## Exercise instructions
Return every line of the listing, exactly as it reads.
= Beginning of Section =
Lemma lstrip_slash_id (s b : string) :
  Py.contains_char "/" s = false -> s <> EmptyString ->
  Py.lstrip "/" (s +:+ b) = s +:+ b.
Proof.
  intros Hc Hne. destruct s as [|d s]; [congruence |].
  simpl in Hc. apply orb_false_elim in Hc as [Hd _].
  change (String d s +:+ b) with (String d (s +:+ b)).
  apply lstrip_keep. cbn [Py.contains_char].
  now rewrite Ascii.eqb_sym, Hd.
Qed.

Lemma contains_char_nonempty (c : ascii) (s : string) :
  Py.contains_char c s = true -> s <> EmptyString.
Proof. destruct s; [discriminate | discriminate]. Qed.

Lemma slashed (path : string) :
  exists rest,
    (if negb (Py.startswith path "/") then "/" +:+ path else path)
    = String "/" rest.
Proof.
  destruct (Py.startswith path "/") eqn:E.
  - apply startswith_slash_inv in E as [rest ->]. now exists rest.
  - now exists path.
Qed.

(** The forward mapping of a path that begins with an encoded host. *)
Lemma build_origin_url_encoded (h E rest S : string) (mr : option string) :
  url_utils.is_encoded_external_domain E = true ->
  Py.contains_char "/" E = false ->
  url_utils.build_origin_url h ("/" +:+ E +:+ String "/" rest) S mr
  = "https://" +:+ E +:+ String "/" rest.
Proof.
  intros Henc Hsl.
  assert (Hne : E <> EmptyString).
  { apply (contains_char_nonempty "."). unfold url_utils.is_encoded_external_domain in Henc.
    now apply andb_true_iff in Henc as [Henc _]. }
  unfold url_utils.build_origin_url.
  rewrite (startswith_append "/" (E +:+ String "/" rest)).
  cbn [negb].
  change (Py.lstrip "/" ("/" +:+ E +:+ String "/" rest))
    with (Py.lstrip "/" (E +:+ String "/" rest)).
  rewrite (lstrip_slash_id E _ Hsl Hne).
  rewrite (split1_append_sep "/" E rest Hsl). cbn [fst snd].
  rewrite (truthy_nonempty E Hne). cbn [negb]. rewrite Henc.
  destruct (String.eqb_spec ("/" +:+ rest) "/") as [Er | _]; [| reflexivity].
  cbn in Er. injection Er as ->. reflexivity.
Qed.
= End of Section =
## Result of this task
Lemma lstrip_slash_id (s b : string) :
  Py.contains_char "/" s = false -> s <> EmptyString ->
  Py.lstrip "/" (s +:+ b) = s +:+ b.
Proof.
  intros Hc Hne. destruct s as [|d s]; [congruence |].
  simpl in Hc. apply orb_false_elim in Hc as [Hd _].
  change (String d s +:+ b) with (String d (s +:+ b)).
  apply lstrip_keep. cbn [Py.contains_char].
  now rewrite Ascii.eqb_sym, Hd.
Qed.

Lemma contains_char_nonempty (c : ascii) (s : string) :
  Py.contains_char c s = true -> s <> EmptyString.
Proof. destruct s; [discriminate | discriminate]. Qed.

Lemma slashed (path : string) :
  exists rest,
    (if negb (Py.startswith path "/") then "/" +:+ path else path)
    = String "/" rest.
Proof.
  destruct (Py.startswith path "/") eqn:E.
  - apply startswith_slash_inv in E as [rest ->]. now exists rest.
  - now exists path.
Qed.

(** The forward mapping of a path that begins with an encoded host. *)
Lemma build_origin_url_encoded (h E rest S : string) (mr : option string) :
  url_utils.is_encoded_external_domain E = true ->
  Py.contains_char "/" E = false ->
  url_utils.build_origin_url h ("/" +:+ E +:+ String "/" rest) S mr
  = "https://" +:+ E +:+ String "/" rest.
Proof.
  intros Henc Hsl.
  assert (Hne : E <> EmptyString).
  { apply (contains_char_nonempty "."). unfold url_utils.is_encoded_external_domain in Henc.
    now apply andb_true_iff in Henc as [Henc _]. }
  unfold url_utils.build_origin_url.
  rewrite (startswith_append "/" (E +:+ String "/" rest)).
  cbn [negb].
  change (Py.lstrip "/" ("/" +:+ E +:+ String "/" rest))
    with (Py.lstrip "/" (E +:+ String "/" rest)).
  rewrite (lstrip_slash_id E _ Hsl Hne).
  rewrite (split1_append_sep "/" E rest Hsl). cbn [fst snd].
  rewrite (truthy_nonempty E Hne). cbn [negb]. rewrite Henc.
  destruct (String.eqb_spec ("/" +:+ rest) "/") as [Er | _]; [| reflexivity].
  cbn in Er. injection Er as ->. reflexivity.
Qed.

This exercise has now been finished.